Kathimerini, l’un des principaux journaux grecs, a titré l’accord signé entre le géant turc de l’industrie de défense Baykar et la société française Safran.

L’analyse indique que «l’accord de coopération signé entre Baykar et l’entreprise française de défense Safran a suscité d’intenses discussions à Athènes» et que l’accord en question a considérablement renforcé la position de Baykar sur le marché européen de la défense et a largement ouvert les portes de l’Europe à l’entreprise.

«BAYRAKTAR TB2 SERA ÉQUIPÉ DE SYSTÈMES FRANÇAIS»

Selon des détails techniques largement médiatisés dans les médias grecs, dans le cadre de l’accord, le système électro-optique avancé de Safran, Euroflir, sera intégré à la plateforme Bayraktar TB2.

L’auteur a déclaré que «Baykar donnera accès à des systèmes électro-optiques tels que le système de ciblage Euroflir et des moteurs d’origine européenne pour ses drones». Il a également été partagé que les deux sociétés ont convenu d’offrir conjointement des solutions intégrées de nouvelle génération à développer sur le marché international.

Il a été rapporté que le point qui inquiétait le plus Athènes était la puissance opérationnelle des drones turcs, dotés de cette haute technologie, dans la mer Égée.

Kathimerini a menti en disant : « Ces drones violent la région d’information de vol (FIR) d’Athènes et occasionnellement l’espace aérien national de la Grèce presque quotidiennement. »

LE PLAN D’UN MILLION D’EUROS DE drones de la Grèce est ébranlé

«Si le rapprochement entre la France et la Turquie a suscité des inquiétudes à Athènes, le programme grec de drones Patroller, d’un montant de plusieurs millions d’euros, a également été entraîné dans la crise», écrit la presse grecque, ajoutant que l’avenir de l’accord de 55 millions d’euros signé avec Safran en juin 2023 restait incertain.

Malgré de sérieux retards dans le processus d’acquisition, les problèmes techniques n’ont pas pu être surmontés lors de l’installation du terminal Link-16, dont l’armée grecque avait besoin pour sa capacité d’interopérabilité.

«LENT, GRAND ET FACILE À DÉTECTER»

Les soupçons sur les drones Patroller en Grèce se sont accrus avec la dernière décision prise par l’armée française.
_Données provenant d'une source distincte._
Lemma InitReaderImpl_unmanaged env c t w :
  owned w = false →
  InitReaderImpl env c t w = Some (false, record (EvLog ERROR "bad_weak_ptr") w).
Proof. intros H. unfold InitReaderImpl. unfold_M. by rewrite H. Qed.

Lemma InitReaderImpl_managed env c t w :
  owned w = true → node_ (this w) = pointee →
  let q := reader_pending_queue_size_ (this w) in
  let ok := CreateReader_result env (trace w) c q in
  let w1 := record (EvCreateReader c q ok) w in
  InitReaderImpl env c t w =
    if ok then
      Some (true, set_this (with_channel_reader_map
                              (<[c := {| reader_channel_name := c;
                                         reader_pending_queue_size := q |}]>
                                 (channel_reader_map_ (this w)))) w1)
    else Some (false, record (EvLog ERROR "Create reader failed.") w1).
Proof.
  intros Ho Hn. unfold InitReaderImpl. unfold_M.
  rewrite Ho; simpl. rewrite Hn; simpl.
  by destruct (CreateReader_result _ _ _ _).
Qed.

Lemma InitReaderImpl_null_node env c t w :
  owned w = true → node_ (this w) = nullptr → InitReaderImpl env c t w = None.
Proof.
  intros Ho Hn. unfold InitReaderImpl. unfold_M.
  rewrite Ho; simpl. by rewrite Hn.
Qed.

Lemma FindNewChannel_invalid env a w :
  absent_or_empty (attr_channel_name a) ∨ absent_or_empty (attr_message_type a)
  ∨ absent_or_empty (attr_proto_desc a) →
  ∃ line, FindNewChannel env a w = Some (tt, record (EvLog WARN line) w).
Proof.
  rewrite !absent_or_empty_check. unfold FindNewChannel. unfold_M.
  intros H.
  destruct (negb (has_field (attr_channel_name a)) || _); [by eexists|].
  destruct (negb (has_field (attr_message_type a)) || _); [by eexists|].
  destruct (negb (has_field (attr_proto_desc a)) || _); [by eexists|].
  intuition congruence.
Qed.

Lemma FindNewChannel_valid env a w :
  ¬ absent_or_empty (attr_channel_name a) → ¬ absent_or_empty (attr_message_type a) →
  ¬ absent_or_empty (attr_proto_desc a) →
  let c := field_value (attr_channel_name a) in
  FindNewChannel env a w =
    if negb (all_channels_ (this w))
       && bool_decide (list_find (λ x, x = c) (channel_vec_ (this w)) = None)
    then Some (tt, record (EvLog DEBUG "New channel was found, but not in record list.") w)
    else match channel_reader_map_ (this w) !! c with
         | Some _ => Some (tt, w)
         | None =>
             match writer_ (this w) with
             | nullptr => None
             | pointee =>
                 match InitReaderImpl env c (field_value (attr_message_type a))
                         (after_WriteChannel env a w) with
                 | Some (_, w') => Some (tt, w')
                 | None => None
                 end
             end
         end.
Proof.
  rewrite !present_check. intros H1 H2 H3. unfold FindNewChannel.
  rewrite H1, H2, H3. unfold after_WriteChannel. unfold_M.
  destruct (negb _ && _); [done|].
  destruct (_ !! _); [done|].
  destruct (writer_ _); [done|]. simpl.
  by destruct (WriteChannel_result _ _ _ _ _).
Qed.

Lemma with_channel_reader_map_same r :
  r = with_channel_reader_map (channel_reader_map_ r) r.
Proof. by destruct r. Qed.
(** C9, as amended. Every room that was built has one guest per [Pax]
    element, in document order; the age of a guest is the integer that [int]
    reads from the [age] attribute, [0] when the attribute is absent, whatever
    its sign; and the guest is a Child when that age is at most
    [CHILD_AGE_LIMIT], an Adult otherwise. *)
Theorem guests_as_parsed (C : constants) (root : element) (rs : list room) :
  _parse_rooms C root = Ok rs →
  rooms_of C (ET.findall root path_paxes) rs
  ∧ (∀ e : element, attrib e !! "age" = None → Py.int (ET.get e "age" "0") = Ok 0).
Proof.
  intros H. split.
  - apply parse_rooms_loop_spec in H as (new & -> & Hrooms & _). done.
  - intros e He. unfold ET.get. rewrite He. reflexivity.
Qed.

Lemma guests_as_parsed_witness :
  let root := Sample.request "25/02/2025" "28/02/2025" Sample.credentials [["-1"; "30"]] in
  let rs := [[Pax Child (-1); Pax Adult 30]] in
  rooms_of Sample.config (ET.findall root path_paxes) rs
  ∧ (∀ e : element, attrib e !! "age" = None → Py.int (ET.get e "age" "0") = Ok 0).
Proof.
  apply (guests_as_parsed Sample.config
           (Sample.request "25/02/2025" "28/02/2025" Sample.credentials [["-1"; "30"]])).
  vm_compute. reflexivity.
Defined.
(** *** When blending returns *)

(** X8. Over prototypes that share one layout, _blend_sounds with the
    default weights returns exactly when the list of names is non-empty
    and every name is a learned sound; otherwise it raises. *)
Theorem blend_sounds_returns_iff S (atomic : gmap string dict) names :
  map_Forall (λ _ prototype, conforms has_field S prototype) atomic →
  is_Some (blend_sounds atomic names None) ↔
  names ≠ [] ∧ ∀ name, name ∈ names → is_Some (atomic !! name).
Proof.
  intros Hatomic. split.
  - intros [r Hr]. unfold blend_sounds, default_weights in Hr.
    destruct names as [|n0 names0] eqn:Hn; [done|]. rewrite <-Hn in *.
    split; [by rewrite Hn|]. simpl in Hr.
    destruct (mapM _ names) as [latents|] eqn:Hl; [|done].
    intros name Hname.
    assert (is_Some (mapM (λ name, atomic !! name) names)) as Hsome
      by (rewrite Hl; eauto).
    apply mapM_is_Some_1 in Hsome. rewrite list.Forall_forall in Hsome.
    by apply (Hsome name).
  - intros [Hne Hnames].
    destruct (blend_sounds_schema S atomic names) as (r & -> & _); [done| |eauto].
    intros name Hname. destruct (Hnames name Hname) as [p Hp].
    exists p. split; [done|]. by apply (Hatomic name).
Qed.

(** X9. _blend_sounds raises when one of the names is not a learned sound,
    whatever the weights. *)
Theorem blend_sounds_unknown_name (atomic : gmap string dict) names weights name :
  name ∈ names → atomic !! name = None →
  blend_sounds atomic names weights = None.
Proof.
  intros Hin Hnone. unfold blend_sounds.
  assert (mapM (λ name, atomic !! name) names = None) as Hl.
  { apply mapM_None, list.Exists_exists. by exists name. }
  destruct weights as [w|]; simpl.
  - by rewrite Hl.
  - destruct (default_weights names); simpl; [by rewrite Hl|done].
Qed.

Lemma average_features_nil : average_features [] = Some ∅.
Proof. by rewrite average_features_unfold. Qed.

Lemma all_keys_nil : all_keys [] = ∅.
Proof. done. Qed.

(** X10. The keys of the average are exactly the keys that occur in some
    sample. *)
Theorem average_features_keys fl r :
  average_features fl = Some r → dom r = all_keys fl.
Proof.
  intros Hr. destruct (decide (fl = [])) as [->|Hne].
  { rewrite average_features_nil in Hr. injection Hr as <-.
    by rewrite dom_empty_L. }
  apply set_eq. intros key. rewrite elem_of_dom.
  destruct (average_features_Some _ _ Hne Hr key) as [Hout Hin].
  destruct (decide (key ∈ all_keys fl)) as [Hk|Hk].
  - destruct (Hin Hk) as (v & -> & _). split; eauto.
  - rewrite (Hout Hk). split; [by intros []|done].
Qed.

Lemma average_features_keys_witness :
  dom (default ∅ (average_features partial_samples))
  = all_keys partial_samples.
Proof.
  apply (average_features_keys partial_samples).
  apply default_is_Some. by_evaluation.
Defined.

(** X11. _average_features returns only if, for every key, the values of
    the samples that have the key are all numbers, or all arrays of one
    length, or all dictionaries; on mixed values it raises. *)
Theorem average_features_one_kind_per_key fl r key :
  average_features fl = Some r → homogeneous (values_of key fl).
Proof.
  intros Hr. destruct (decide (key ∈ all_keys fl)) as [Hk|Hk]; last first.
  { apply values_nil_iff in Hk. rewrite Hk. left. by exists []. }
  assert (fl ≠ []) as Hne.
  { intros ->. rewrite all_keys_nil in Hk. set_solver. }
  destruct (proj2 (average_features_Some _ _ Hne Hr key) Hk) as (v & _ & Hres).
  unfold average_key, average_values in Hres.
  destruct (values_of key fl) as [|v0 vs] eqn:Hvals; [left; by exists []|].
  rewrite <-Hvals in *. clear Hvals. destruct v0.
  - bind_inv Hres.
    match goal with E : np_mean_scalars _ = Some _ |- _ =>
      unfold np_mean_scalars in E; bind_inv E end.
    match goal with E : mapM as_num _ = Some _ |- _ =>
      apply mapM_as_num_inv in E end.
    left. eauto.
  - bind_inv Hres. right; left.
    match goal with E : np_mean_axis0 _ = Some _ |- _ =>
      destruct (np_mean_axis0_Some _ _ E) as (arrs & m & -> & _ & Hs & _) end.
    eauto.
  - bind_inv Hres.
    match goal with E : mapM as_dict _ = Some _ |- _ =>
      apply mapM_as_dict_inv in E end.
    right; right. eauto.
Qed.

(** X12. On a non-empty list of samples that share one layout,
    _average_features returns, and the average has that layout. *)
Theorem average_features_keeps_layout S fl :
  fl ≠ [] → Forall (conforms has_field S) fl →
  ∃ r, average_features fl = Some r ∧ conforms has_field S r.
Proof. apply average_schema. Qed.

(** *** Signs of sums, means and variances *)

Lemma Qc_div_nonneg x y : 0 ≤ x → 0 ≤ y → 0 ≤ x / y.
Proof.
  intros Hx Hy. unfold Qcdiv. apply Qcmult_nonneg_nonneg; [done|].
  destruct (Qcle_lt_or_eq _ _ Hy) as [Hpos|<-].
  - by apply Qclt_le_weak, Qcinv_pos.
  - done.
Qed.

Lemma Qc_div_pos x y : 0 < x → 0 < y → 0 < x / y.
Proof. intros Hx Hy. unfold Qcdiv. by apply Qcmult_pos_pos, Qcinv_pos. Qed.

Lemma Qc_square_nonneg x : 0 ≤ x * x.
Proof.
  destruct (Qclt_le_dec x 0) as [Hneg|Hpos].
  - replace (x * x) with ((- x) * (- x)) by ring.
    assert (0 ≤ - x).
    { apply Qclt_le_weak in Hneg. apply Qcopp_le_compat in Hneg.
      by replace (- 0) with (Q2Qc 0) in Hneg by ring. }
    by apply Qcmult_nonneg_nonneg.
  - by apply Qcmult_nonneg_nonneg.
Qed.

Lemma Qc_of_nat_0 : Qc_of_nat 0 = 0.
Proof. by apply Qc_is_canon. Qed.

Lemma Qc_of_nat_nonneg n : 0 ≤ Qc_of_nat n.
Proof. unfold Qcle, Qc_of_nat, Qc_of_Z, Qle. simpl. lia. Qed.

Lemma Qc_of_nat_pos n : 0 < Qc_of_nat (S n).
Proof. unfold Qclt, Qc_of_nat, Qc_of_Z, Qlt. simpl. lia. Qed.

Lemma np_sum_nonneg xs : Forall (λ x, 0 ≤ x) xs → 0 ≤ np_sum xs.
Proof.
  induction 1 as [|x xs Hx _ IH]; simpl; [done|].
  by apply Qcplus_nonneg_nonneg.
Qed.

Lemma np_sum_pos x xs : Forall (λ x, 0 < x) (x :: xs) → 0 < np_sum (x :: xs).
Proof.
  intros H. apply Forall_cons_1 in H as [Hx Hxs]. simpl.
  apply Qcplus_pos_nonneg; [done|]. apply np_sum_nonneg.
  apply (list.Forall_impl _ _ _ Hxs). intros y. apply Qclt_le_weak.
Qed.

Lemma np_mean_nonneg xs : Forall (λ x, 0 ≤ x) xs → 0 ≤ np_mean xs.
Proof.
  intros H. apply Qc_div_nonneg; [by apply np_sum_nonneg|apply Qc_of_nat_nonneg].
Qed.

Lemma np_var_nonneg xs : 0 ≤ np_var xs.
Proof.
  apply np_mean_nonneg, Forall_fmap, Forall_true. intros x. apply Qc_square_nonneg.
Qed.

Lemma sum_squares_nonneg xs : 0 ≤ sum_squares xs.
Proof.
  apply np_sum_nonneg, Forall_fmap, Forall_true. intros x. apply Qc_square_nonneg.
Qed.

Lemma eps_pos : 0 < eps.
Proof. done. Qed.

Lemma foldl_Qc_max_ge x xs : x ≤ foldl Qc_max x xs.
Proof.
  revert x. induction xs as [|y xs IH]; intros x; simpl; [apply Qcle_refl|].
  eapply Qcle_trans; [|apply IH]. apply Qc_max_ge.
Qed.

Lemma Qc_min_le x y : Qc_min x y ≤ x.
Proof.
  unfold Qc_min. case_decide; [by apply Qclt_le_weak|apply Qcle_refl].
Qed.

Lemma foldl_Qc_min_le x xs : foldl Qc_min x xs ≤ x.
Proof.
  revert x. induction xs as [|y xs IH]; intros x; simpl; [apply Qcle_refl|].
  eapply Qcle_trans; [apply IH|]. apply Qc_min_le.
Qed.

Lemma np_max_min_range xs hi lo :
  np_max xs = Some hi → np_min xs = Some lo → 0 ≤ hi - lo.
Proof.
  destruct xs as [|x xs]; [done|]. simpl. intros [= <-] [= <-].
  unfold Qcminus. apply (proj1 (Qcle_minus_iff _ _)). eapply Qcle_trans;
    [apply foldl_Qc_min_le|apply foldl_Qc_max_ge].
Qed.

Section ExtractorExtras.
Context {L : Librosa}.

Lemma pitch_at_positive pitches magnitudes t p :
  pitch_at pitches magnitudes t = Some (Some p) → 0 < p.
Proof.
  unfold pitch_at. intros H. bind_inv H. case_decide; by simplify_eq.
Qed.

Lemma pitch_track_positive pitches magnitudes frames picked :
  mapM (pitch_at pitches magnitudes) frames = Some picked →
  Forall (λ p, 0 < p) (omap id picked).
Proof.
  intros H. apply list.Forall_forall. intros p Hp.
  apply list_elem_of_omap in Hp as (o & Ho & Hop). simpl in Hop. subst o.
  destruct (mapM_Some_elem _ _ _ _ H Ho) as (t & _ & Ht).
  by eapply pitch_at_positive.
Qed.

(** X13. The onset pattern of an extracted sample never reports exactly
    one onset, its variance is not negative, and with a count of zero the
    mean interval and the variance are zero. *)
Theorem onset_pattern_counts audio sr f :
  extract_semantic_features audio sr = Some f →
  ∃ d mean_ioi ioi_variance n,
    f !! "onset_pattern" = Some (VDict d) ∧
    d !! "mean_ioi" = Some (VNum mean_ioi) ∧
    d !! "ioi_variance" = Some (VNum ioi_variance) ∧
    d !! "num_onsets" = Some (VNum (Qc_of_nat n)) ∧
    n ≠ 1%nat ∧ 0 ≤ ioi_variance ∧
    (n = 0%nat → mean_ioi = 0 ∧ ioi_variance = 0).
Proof.
  intros H. apply extract_semantic_features_inv in H
    as (ev & el & tc & hr & st & td & tv & op & pp & so
        & _ & _ & _ & _ & _ & _ & _ & Hop & _ & _ & ->).
  exists op. unfold compute_onset_structure in Hop. bind_inv Hop.
  case_decide as Hn; injection Hop as <-.
  - eexists _, _, (length _). split_and!; try done.
    + lia.
    + apply np_var_nonneg.
    + intros H0. rewrite H0 in Hn. lia.
  - exists 0, 0, 0%nat. rewrite Qc_of_nat_0. split_and!; done.
Qed.

(** X14. The pitch profile of an extracted sample has no negative entry,
    and when the mean pitch is zero the range and the variance are zero
    too. *)
Theorem pitch_profile_signs audio sr f :
  extract_semantic_features audio sr = Some f →
  ∃ d mean_pitch pitch_range pitch_variance,
    f !! "pitch_profile" = Some (VDict d) ∧
    d !! "mean_pitch" = Some (VNum mean_pitch) ∧
    d !! "pitch_range" = Some (VNum pitch_range) ∧
    d !! "pitch_variance" = Some (VNum pitch_variance) ∧
    0 ≤ mean_pitch ∧ 0 ≤ pitch_range ∧ 0 ≤ pitch_variance ∧
    (mean_pitch = 0 → pitch_range = 0 ∧ pitch_variance = 0).
Proof.
  intros H. apply extract_semantic_features_inv in H
    as (ev & el & tc & hr & st & td & tv & op & pp & so
        & _ & _ & _ & _ & _ & _ & _ & _ & Hpp & _ & ->).
  exists pp. unfold compute_pitch_profile in Hpp.
  destruct (piptrack audio sr) as [[pitches magnitudes]|]; [|done]. simpl in Hpp.
  destruct (mapM _ _) as [picked|] eqn:Hpicked; [|done]. simpl in Hpp.
  pose proof (pitch_track_positive _ _ _ _ Hpicked) as Hpos.
  destruct (omap id picked) as [|p0 track] eqn:Htrack.
  - simpl in Hpp. injection Hpp as <-. exists 0, 0, 0. split_and!; done.
  - rewrite <-Htrack in *.
    destruct (np_max _) as [hi|] eqn:Hhi; [|by rewrite Htrack in Hhi].
    destruct (np_min _) as [lo|] eqn:Hlo; [|by rewrite Htrack in Hlo].
    injection Hpp as <-. eexists _, _, _. split_and!; try done.
    + apply np_mean_nonneg. apply (list.Forall_impl _ _ _ Hpos).
      intros y. apply Qclt_le_weak.
    + by eapply np_max_min_range.
    + apply np_var_nonneg.
    + intros Hzero. exfalso.
      assert (0 < np_mean (omap id picked)) as Hm.
      { unfold np_mean. rewrite Htrack in *. apply Qc_div_pos.
        - by apply np_sum_pos.
        - apply Qc_of_nat_pos. }
      rewrite Hzero in Hm. by apply Qclt_not_eq in Hm.
Qed.

(** X15. The harmonic richness of an extracted sample is a number that is
    not negative. *)
Theorem harmonic_richness_nonneg audio sr f :
  extract_semantic_features audio sr = Some f →
  ∃ share, f !! "harmonic_richness" = Some (VNum share) ∧ 0 ≤ share.
Proof.
  intros H. apply extract_semantic_features_inv in H
    as (ev & el & tc & hr & st & td & tv & op & pp & so
        & _ & _ & _ & Hhr & _ & _ & _ & _ & _ & _ & ->).
  exists hr. split; [done|]. unfold compute_harmonic_content in Hhr.
  destruct (hpss audio) as [[harmonic percussive]|]; [|done].
  injection Hhr as <-. apply Qc_div_nonneg; [apply sum_squares_nonneg|].
  apply Qcplus_nonneg_nonneg; [apply sum_squares_nonneg|done].
Qed.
L’annulation par la France des commandes de Patroller pour son armée en avril, après un retard de six ans, a affecté Athènes.

Selon des informations basées sur des rapports d’officiers militaires français, l’avion en question était considéré comme un drone lent, volumineux et facile à détecter, qui n’avait pas sa place dans le domaine opérationnel moderne.

Les experts militaires grecs craignent que les drones Patroller ne deviennent obsolètes sur le plan technique et opérationnel jusqu’à ce qu’ils soient intégrés dans l’inventaire de l’armée.